Records from a data collection:
== Segment start ==

(* ===== verification/Handlers.v ===== *)
(** * The handlers of the service ([src/grm-service-api/src/lib.rs])

    [GrpcWorkspaceService]: every call is authenticated, classified, authorised,
    admitted and audited around the call of the in-process service.  A call is
    served to its end before the next one begins: the handlers hold the lock of
    the service from the classification of a request to its effect, and the
    interleavings of the rest are not modelled.  [tonic]'s request is what the
    handlers ask of it. *)

From S2P Require Export Wire AuditSink.

Local Open Scope string_scope.
Local Open Scope Z_scope.

(** ** Addresses ([std::net]'s parser) *)

Section addresses.

(** The digits at the front of a text, and their number. *)
Fixpoint read_digits (radix : Z) (s : string) : list Z * string :=
  match s with
  | String c rest =>
      match hex_nibble c with
      | Some d => if (d <? radix) then let '(ds, rest) := read_digits radix rest in (d :: ds, rest)
                  else ([], s)
      | None => ([], s)
      end
  | EmptyString => ([], s)
  end.
Definition read_number (radix : Z) (max_digits : option nat) (allow_zero_prefix : bool) (max : Z)
    (s : string) : option (Z * string) :=
  let '(ds, rest) := read_digits radix s in
  let value := foldl (λ n d, n * radix + d) 0 ds in
  if match max_digits with Some m => (m <? length ds)%nat | None => false end then None
  else if (length ds =? 0)%nat then None
  else if negb allow_zero_prefix && bool_decide (head ds = Some 0) && (1 <? length ds)%nat then None
  else if (max <? value) then None
  else Some (value, rest).

Definition read_given_char (c : ascii) (s : string) : option string :=
  match s with String c' s => if Ascii.eqb c c' then Some s else None | EmptyString => None end.
(** The separator comes before every item but the first. *)
Definition read_separator {A} (sep : ascii) (first : bool) (read : string → option (A * string))
    (s : string) : option (A * string) :=
  if first then read s else s ← read_given_char sep s; read s.
(* ===== verification/Served.v ===== *)
(** * What the handlers of the service promise

    Every handler of [Handlers] passes a gate - the checks of a call, without the
    audit - and then calls the service: the audit only refuses, in the secured
    profile nothing is touched before four events of the call are accepted, what
    an executed request needs was granted, an outcome is recorded or the service
    is degraded, and a degraded service serves no call. *)

From S2P Require Export Handlers.

Local Open Scope string_scope.
Local Open Scope Z_scope.
#[local] Abbreviation stat := Build_Status.

(** ** What the audit does to a call *)

Section auditing_facts.
Context {Sink : Type} `{!SecurityAuditSink Sink} {Metadata : Type}.
Variable security : ServiceSecurityConfig Metadata.
Variable now : nat → Z.
Implicit Types (a : AuditState Sink) (request : SecurityAuditRequest) (event : SecurityAuditEvent).

(** [a'] is [a] after the sink accepted the events [l]. *)
Definition grows a (l : list SecurityAuditEvent) a' : Prop :=
  trace a' = (trace a ++ (Audited <$> l))%list.
Lemma grows_nil a : grows a [] a.
Proof. unfold grows. by rewrite fmap_nil, app_nil_r. Qed.
Lemma grows_app a l1 a1 l2 a2 : grows a l1 a1 → grows a1 l2 a2 → grows a (l1 ++ l2)%list a2.
Proof. unfold grows. intros H1 H2. by rewrite H2, H1, fmap_app, app_assoc. Qed.

(** An event made for a request. *)
Record of_request request (stage : SecurityAuditStage) (decision : SecurityAuditDecision)
    (reason : SecurityAuditReason) event : Prop := {
  or_request : ev_request_id event = ar_request_id request;
  or_stage : ev_stage event = stage;
  or_decision : ev_decision event = decision;
  or_reason : ev_reason event = reason;
  or_principal : ev_authenticated_principal event = ar_authenticated_principal request;
  or_workspace : ev_workspace event = ar_workspace request;
  or_operations : ev_operations event = ar_operations request;
}.
Lemma audit_event_of request stage decision reason a :
  ∃ event, audit_event now request stage decision reason a = (event, tick a) ∧
    of_request request stage decision reason event.
Proof. eexists. by split. Qed.
Lemma identified_of request stage decision reason i s event :
  of_request request stage decision reason event →
  of_request request stage decision reason (identified i s event).
Proof. by intros []. Qed.
Lemma outcomes_of request stage decision reason o d h event :
  of_request request stage decision reason event →
  of_request request stage decision reason (outcomes o d h event).
Proof. by intros []. Qed.

(** An append succeeds, and adds the event when nothing excuses its loss; or the
    audit is mandatory, and it answers one of two errors. *)
Lemma append_cases request event a r a' :
  audit_append request event a = (r, a') →
  audit_degraded a' = audit_degraded a ∧
  ((r = inr tt ∧ ∃ l, grows a l a' ∧
      (ar_mode request = Mandatory → authoritative_persistence a = true →
       authoritative_persistence a' = true ∧ ∃ i s, l = [identified i s event])) ∨
   (ar_mode request = Mandatory ∧ grows a [] a' ∧
    authoritative_persistence a' = authoritative_persistence a ∧
    (r = inl AuditSinkUnavailable ∨ r = inl AuditEventTooLarge))).
Proof.
  unfold audit_append. destruct (authoritative_persistence a) eqn:Hauth; cbn [negb].
  2: { intros [= <- <-]. split; [done|]. left. split; [done|]. exists []. split; [apply grows_nil|].
       intros _ [=]. }
  assert (∀ e b, (e = AuditSinkUnavailable ∨ e = AuditEventTooLarge) →
    trace b = trace a → audit_degraded b = audit_degraded a → authoritative_persistence b = true →
    sink_failed request e b = (r, a') →
    audit_degraded a' = audit_degraded a ∧
    ((r = inr tt ∧ ∃ l, grows a l a' ∧
        (ar_mode request = Mandatory → true = true →
         authoritative_persistence a' = true ∧ ∃ i s, l = [identified i s event])) ∨
     (ar_mode request = Mandatory ∧ grows a [] a' ∧ authoritative_persistence a' = true ∧
      (r = inl AuditSinkUnavailable ∨ r = inl AuditEventTooLarge)))) as Hfail.
  { intros e b He Ht Hd Ha. unfold sink_failed. destruct (ar_mode request) eqn:Hm; intros [= <- <-]; cbn.
    - split; [done|]. left. split; [done|]. exists []. split; [|done].
      unfold grows. cbn. by rewrite Ht, app_nil_r.
    - split; [done|]. right. split_and!; try done.
      + unfold grows. cbn. by rewrite Ht, app_nil_r.
      + destruct He as [-> | ->]; [by left|by right]. }
  unfold asked. destruct (sk_allocate_event_identity (sink a)) as [[e|[i s]] k].
  { apply Hfail; [by left|done..]. }
  destruct (if i =? 0 then _ else _) as [i' b1] eqn:H1.
  assert (trace b1 = trace a ∧ audit_degraded b1 = audit_degraded a ∧ authoritative_persistence b1 = true) as (Ht1 & Hd1 & Ha1).
  { destruct (i =? 0); injection H1 as <- <-; done. }
  destruct (if s =? 0 then _ else _) as [s' b2] eqn:H2.
  assert (trace b2 = trace a ∧ audit_degraded b2 = audit_degraded a ∧ authoritative_persistence b2 = true) as (Ht2 & Hd2 & Ha2).
  { destruct (s =? 0); injection H2 as <- <-; done. }
  destruct (sk_append _ _) as [[[]|[]] k'];
    [apply Hfail; [by left|done..]|apply Hfail; [by left|done..]|apply Hfail; [by right|done..]|].
  intros [= <- <-]. cbn. split; [done|]. left. split; [done|]. exists [identified i' s' event].
  split; [unfold grows; cbn; by rewrite Ht2|]. intros _ _. split; [done|]. by exists i', s'.
Qed.

Lemma appended_cases request stage decision reason a r a' :
  appended now request stage decision reason a = (r, a') →
  audit_degraded a' = audit_degraded a ∧
  ((r = inr tt ∧ ∃ l, grows a l a' ∧
      (ar_mode request = Mandatory → authoritative_persistence a = true →
       authoritative_persistence a' = true ∧
       ∃ event, l = [event] ∧ of_request request stage decision reason event)) ∨
   (ar_mode request = Mandatory ∧ grows a [] a' ∧
    authoritative_persistence a' = authoritative_persistence a ∧
    (r = inl AuditSinkUnavailable ∨ r = inl AuditEventTooLarge))).
Proof.
  unfold appended, mbind, act_bind.
  destruct (audit_event_of request stage decision reason a) as (event & -> & Hof).
  intros [Hd [[-> (l & Hl & Hm)]|Hfail]]%append_cases; (split; [done|]); [left|right; exact Hfail].
  split; [done|]. exists l. split; [exact Hl|]. intros Hmode Ha. destruct (Hm Hmode Ha) as (Ha' & i & s & ->).
  split; [done|]. exists (identified i s event). split; [done|]. by apply identified_of.
Qed.
(* ===== verification/AuditStore.v ===== *)
(** * The durable audit store ([src/grm-service-api/src/audit_store.rs])

    The sink of a service that keeps its audit events in files: a metadata file
    with the identifiers it has reserved and accepted, replaced through a
    temporary file, and a log of one record a line, appended to and, when events
    have expired, replaced by the events it keeps.  The store's lock is held for
    the whole of an operation, so an operation is a function of the state; the
    operations of one handle come one after the other, in any order. *)

From S2P Require Export Files Durable AuditSink.

Local Open Scope Z_scope.

(** ** Fallible calls with failure injection *)

Inductive AuditStoreFailurePoint :=
  | ServiceRootSync | InitialMetadataWrite | InitialMetadataSync | MetadataTempWrite
  | MetadataTempSync | MetadataRename | MetadataDirectorySync | AuditLogWrite | AuditLogSync
  | FirstAuditDirectorySync | CompactionWrite | CompactionSync | CompactionRename
  | CompactionDirectorySync | RecoveryDirectorySync | RecoveryLogSync.
#[export] Instance AuditStoreFailurePoint_eq_dec : EqDecision AuditStoreFailurePoint.
Proof. solve_decision. Defined.

Record AuditStoreIoStats := {
  metadata_replacements : Z;
  metadata_file_syncs : Z;
  metadata_directory_syncs : Z;
  audit_log_writes : Z;
  audit_log_syncs : Z;
  compactions : Z;
}.
Record AuditStoreInstrumentation := {
  fail_next : option AuditStoreFailurePoint;
  io_stats : AuditStoreIoStats;
}.
Definition no_stats : AuditStoreIoStats :=
  {| metadata_replacements := 0; metadata_file_syncs := 0; metadata_directory_syncs := 0;
     audit_log_writes := 0; audit_log_syncs := 0; compactions := 0 |}.
Definition instrumentation_default : AuditStoreInstrumentation :=
  {| fail_next := None; io_stats := no_stats |}.

Definition metadata_file_synced (s : AuditStoreIoStats) : AuditStoreIoStats :=
  {| metadata_replacements := metadata_replacements s;
     metadata_file_syncs := metadata_file_syncs s + 1;
     metadata_directory_syncs := metadata_directory_syncs s;
     audit_log_writes := audit_log_writes s; audit_log_syncs := audit_log_syncs s;
     compactions := compactions s |}.
Definition metadata_replaced (s : AuditStoreIoStats) : AuditStoreIoStats :=
  {| metadata_replacements := metadata_replacements s + 1;
     metadata_file_syncs := metadata_file_syncs s;
     metadata_directory_syncs := metadata_directory_syncs s + 1;
     audit_log_writes := audit_log_writes s; audit_log_syncs := audit_log_syncs s;
     compactions := compactions s |}.
Definition log_written (s : AuditStoreIoStats) : AuditStoreIoStats :=
  {| metadata_replacements := metadata_replacements s;
     metadata_file_syncs := metadata_file_syncs s;
     metadata_directory_syncs := metadata_directory_syncs s;
     audit_log_writes := audit_log_writes s + 1; audit_log_syncs := audit_log_syncs s;
     compactions := compactions s |}.
Definition log_synced (s : AuditStoreIoStats) : AuditStoreIoStats :=
  {| metadata_replacements := metadata_replacements s;
     metadata_file_syncs := metadata_file_syncs s;
     metadata_directory_syncs := metadata_directory_syncs s;
     audit_log_writes := audit_log_writes s; audit_log_syncs := audit_log_syncs s + 1;
     compactions := compactions s |}.
Definition log_compacted (s : AuditStoreIoStats) : AuditStoreIoStats :=
  {| metadata_replacements := metadata_replacements s;
     metadata_file_syncs := metadata_file_syncs s;
     metadata_directory_syncs := metadata_directory_syncs s;
     audit_log_writes := audit_log_writes s; audit_log_syncs := audit_log_syncs s;
     compactions := compactions s + 1 |}.

(** A computation that makes system calls and meets injected failures; [None]
    is a process that is gone. *)
Definition sio (A : Type) : Type :=
  AuditStoreInstrumentation → list fault → FileSys →
  option A * (AuditStoreInstrumentation * list fault * FileSys).
#[export] Instance sio_ret : MRet sio := λ A a i fl fs, (Some a, (i, fl, fs)).
#[export] Instance sio_bind : MBind sio := λ A B f m i fl fs,
  match m i fl fs with
  | (Some a, (i, fl, fs)) => f a i fl fs
  | (None, w) => (None, w)
  end.

(** One that can end in an error, with [?]. *)
Definition sres (E A : Type) : Type := sio (res E A).
#[export] Instance sres_ret {E} : MRet (sres E) := λ A a, mret (M:=sio) (inr a).
#[export] Instance sres_bind {E} : MBind (sres E) := λ A B f m,
  mbind (M:=sio) (λ r, match r with inr a => f a | inl e => mret (M:=sio) (inl e) end) m.
Definition raise {E A} (e : E) : sres E A := mret (M:=sio) (inl e).
Definition map_err {E E' A} (f : E → E') (m : sres E A) : sres E' A :=
  mbind (M:=sio) (λ r, mret (M:=sio) match r with inr a => inr a | inl e => inl (f e) end) m.
(** A [match] on a result. *)
Definition on_result {E A B} (m : sres E A) (f : res E A → sio B) : sio B := mbind (M:=sio) f m.

Definition call {A} (m : io A) : sres io_error A := λ i fl fs,
  match m fl fs with
  | (Done a, fl, fs) => (Some (inr a), (i, fl, fs))
  | (Failed e, fl, fs) => (Some (inl e), (i, fl, fs))
  | (Crashed, fl, fs) => (None, (i, fl, fs))
  end.
(** [instrumentation.check(point)] *)
Definition check_point (point : AuditStoreFailurePoint) : sres io_error unit := λ i fl fs,
  if decide (fail_next i = Some point)
  then (Some (inl OtherError), ({| fail_next := None; io_stats := io_stats i |}, fl, fs))
  else (Some (inr tt), (i, fl, fs)).
(** [instrumentation.update(...)] *)
Definition note (f : AuditStoreIoStats → AuditStoreIoStats) : sres io_error unit := λ i fl fs,
  (Some (inr tt), ({| fail_next := fail_next i; io_stats := f (io_stats i) |}, fl, fs)).
(** A loop that is out of fuel gives no answer. *)
Definition answered {A} (o : option A) : sio A := λ i fl fs, (o, (i, fl, fs)).
Definition answered_res {E A} (o : option (res E A)) : sres E A := answered o.

(** [create(true).truncate(true).write(true).open] *)
Definition open_truncate (p : Path) : io unit :=
  io_call (λ fs, inl (tt, <[file_key p := ""%string]> fs)) (λ _ fs, fs).
(** [File::open] *)
Definition fs_open (p : Path) : io unit :=
  io_call (λ fs, match fs !! file_key p with
                 | Some _ => inl (tt, fs)
                 | None => inr NotFoundError
                 end) (λ _ fs, fs).
(** [fs::create_dir_all] and [fs::set_permissions]: no file changes. *)
Definition fs_create_dir_all : io unit := io_call (λ fs, inl (tt, fs)) (λ _ fs, fs).
Definition fs_set_permissions : io unit := io_call (λ fs, inl (tt, fs)) (λ _ fs, fs).
(** [Path::canonicalize] of a directory *)
Definition fs_canonicalize (p : Path) : io FileKey :=
  io_call (λ fs, inl (file_key p, fs)) (λ _ fs, fs).
Definition sync_dir : sres io_error unit := call sync_parent_dir.

(** ** The store *)

Definition METADATA_VERSION : Z := 1.
Definition RECORD_VERSION : Z := 1.
Definition AUDIT_DIR : string := "audit".
Definition METADATA_FILE : string := "store-metadata".
Definition LOG_FILE : string := "security-audit.log".
Definition COMPACTION_FILE : string := "security-audit.log.compacting".
Definition COUNTER_RESERVATION_RANGE : Z := 64.
Definition usize_max : Z := 2 ^ 64 - 1.

Inductive SecurityAuditStoreOpenState := StoreInitialized | StoreReopened.
Inductive SecurityAuditStoreOpenError :=
  | StoreUnavailable | MalformedMetadata | UnsupportedMetadataVersion | MalformedRecord
  | UnsupportedRecordVersion | InconsistentStore | CounterExhausted | InvalidRetention
  | AlreadyOpen.
#[export] Instance SecurityAuditStoreOpenError_eq_dec : EqDecision SecurityAuditStoreOpenError.
Proof. solve_decision. Defined.
Record SecurityAuditStoreRecovery := {
  open_state : SecurityAuditStoreOpenState;
  rc_store_generation_id : string;
  retained_records : Z;
  ignored_torn_final_record : bool;
  rc_next_event_id : Z;
  rc_next_request_id : Z;
  rc_next_service_sequence : Z;
  rc_future_dated_records : Z;
}.
Definition open_error_text (e : SecurityAuditStoreOpenError) : string :=
  match e with
  | StoreUnavailable => "audit store unavailable"
  | MalformedMetadata => "audit store metadata is malformed"
  | UnsupportedMetadataVersion => "audit store metadata version is unsupported"
  | MalformedRecord => "audit store contains a malformed complete record"
  | UnsupportedRecordVersion => "audit store record version is unsupported"
  | InconsistentStore => "audit store metadata and records are inconsistent"
  | CounterExhausted => "audit store identifier space is exhausted"
  | InvalidRetention => "audit store retention configuration is invalid"
  | AlreadyOpen => "audit store is already open in this process"
  end.

Record StoreMetadata := {
  version : Z;
  store_generation_id : string;
  reserved_event_id : Z;
  reserved_request_id : Z;
  reserved_service_sequence : Z;
  accepted_event_id : Z;
  accepted_request_id : Z;
  accepted_service_sequence : Z;
}.
Record PersistedAuditRecord := {
  rec_version : Z;
  rec_store_generation_id : string;
  rec_event : SecurityAuditEvent;
}.
Record StoreState := {
  metadata : StoreMetadata;
  events : list SecurityAuditEvent;
  record_bytes : list Z;
  retained_bytes : Z;
  degraded : bool;
  next_event_id : Z;
  next_request_id : Z;
  next_service_sequence : Z;
  future_dated_records : Z;
}.
(** [DurableSecurityAuditStore]; its paths are those of the directory, and its
    ownership is the registry's entry. *)
Record DurableSecurityAuditStore := {
  audit_dir : Path;
  limits : AuditLimits;
  state : StoreState;
  recovery : SecurityAuditStoreRecovery;
}.
Definition metadata_path (dir : Path) : Path := path_join dir METADATA_FILE.
Definition audit_log_path (dir : Path) : Path := path_join dir LOG_FILE.
Definition compaction_path (dir : Path) : Path := path_join dir COMPACTION_FILE.

Definition with_reserved (event request sequence : Z) (m : StoreMetadata) : StoreMetadata :=
  {| version := version m; store_generation_id := store_generation_id m;
     reserved_event_id := event; reserved_request_id := request;
     reserved_service_sequence := sequence; accepted_event_id := accepted_event_id m;
     accepted_request_id := accepted_request_id m;
     accepted_service_sequence := accepted_service_sequence m |}.
Definition with_accepted (event request sequence : Z) (m : StoreMetadata) : StoreMetadata :=
  {| version := version m; store_generation_id := store_generation_id m;
     reserved_event_id := reserved_event_id m; reserved_request_id := reserved_request_id m;
     reserved_service_sequence := reserved_service_sequence m; accepted_event_id := event;
     accepted_request_id := request; accepted_service_sequence := sequence |}.
Definition set_metadata (m : StoreMetadata) (s : StoreState) : StoreState :=
  {| metadata := m; events := events s; record_bytes := record_bytes s;
     retained_bytes := retained_bytes s; degraded := degraded s;
     next_event_id := next_event_id s; next_request_id := next_request_id s;
     next_service_sequence := next_service_sequence s;
     future_dated_records := future_dated_records s |}.
Definition set_kept (es : list SecurityAuditEvent) (bs : list Z) (retained : Z) (s : StoreState)
    : StoreState :=
  {| metadata := metadata s; events := es; record_bytes := bs; retained_bytes := retained;
     degraded := degraded s; next_event_id := next_event_id s;
     next_request_id := next_request_id s; next_service_sequence := next_service_sequence s;
     future_dated_records := future_dated_records s |}.
Definition mark_degraded (b : bool) (s : StoreState) : StoreState :=
  {| metadata := metadata s; events := events s; record_bytes := record_bytes s;
     retained_bytes := retained_bytes s; degraded := b; next_event_id := next_event_id s;
     next_request_id := next_request_id s; next_service_sequence := next_service_sequence s;
     future_dated_records := future_dated_records s |}.
Definition set_next (event request sequence : Z) (s : StoreState) : StoreState :=
  {| metadata := metadata s; events := events s; record_bytes := record_bytes s;
     retained_bytes := retained_bytes s; degraded := degraded s; next_event_id := event;
     next_request_id := request; next_service_sequence := sequence;
     future_dated_records := future_dated_records s |}.

(** [u64::checked_add], [SystemTime::checked_add] *)
Definition checked_add_u64 (a b : Z) : option Z := if (a + b <=? u64_max) then Some (a + b) else None.
Definition checked_add_usize (a b : Z) : option Z :=
  if (a + b <=? usize_max) then Some (a + b) else None.
Definition time_max : Z := i64_max * 10 ^ 9 + 999999999.
Definition checked_add_time (t d : Z) : option Z := if (t + d <=? time_max) then Some (t + d) else None.

(** ** The records *)

(** [serde_json] at the types of the store. *)
Class AuditCodec := {
  json_of_metadata : StoreMetadata → option string;
  metadata_of_json : string → option StoreMetadata;
  json_of_record : PersistedAuditRecord → option string;
  record_of_json : string → option PersistedAuditRecord;
}.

== Segment end ==

## Task
Output exactly, and only, the lines running from the one that contains "(** [u64::checked_add], [SystemTime::checked_add]" through the last line of the entries above.

## Solution to this problem
(** [u64::checked_add], [SystemTime::checked_add] *)
Definition checked_add_u64 (a b : Z) : option Z := if (a + b <=? u64_max) then Some (a + b) else None.
Definition checked_add_usize (a b : Z) : option Z :=
  if (a + b <=? usize_max) then Some (a + b) else None.
Definition time_max : Z := i64_max * 10 ^ 9 + 999999999.
Definition checked_add_time (t d : Z) : option Z := if (t + d <=? time_max) then Some (t + d) else None.

(** ** The records *)

(** [serde_json] at the types of the store. *)
Class AuditCodec := {
  json_of_metadata : StoreMetadata → option string;
  metadata_of_json : string → option StoreMetadata;
  json_of_record : PersistedAuditRecord → option string;
  record_of_json : string → option PersistedAuditRecord;
}.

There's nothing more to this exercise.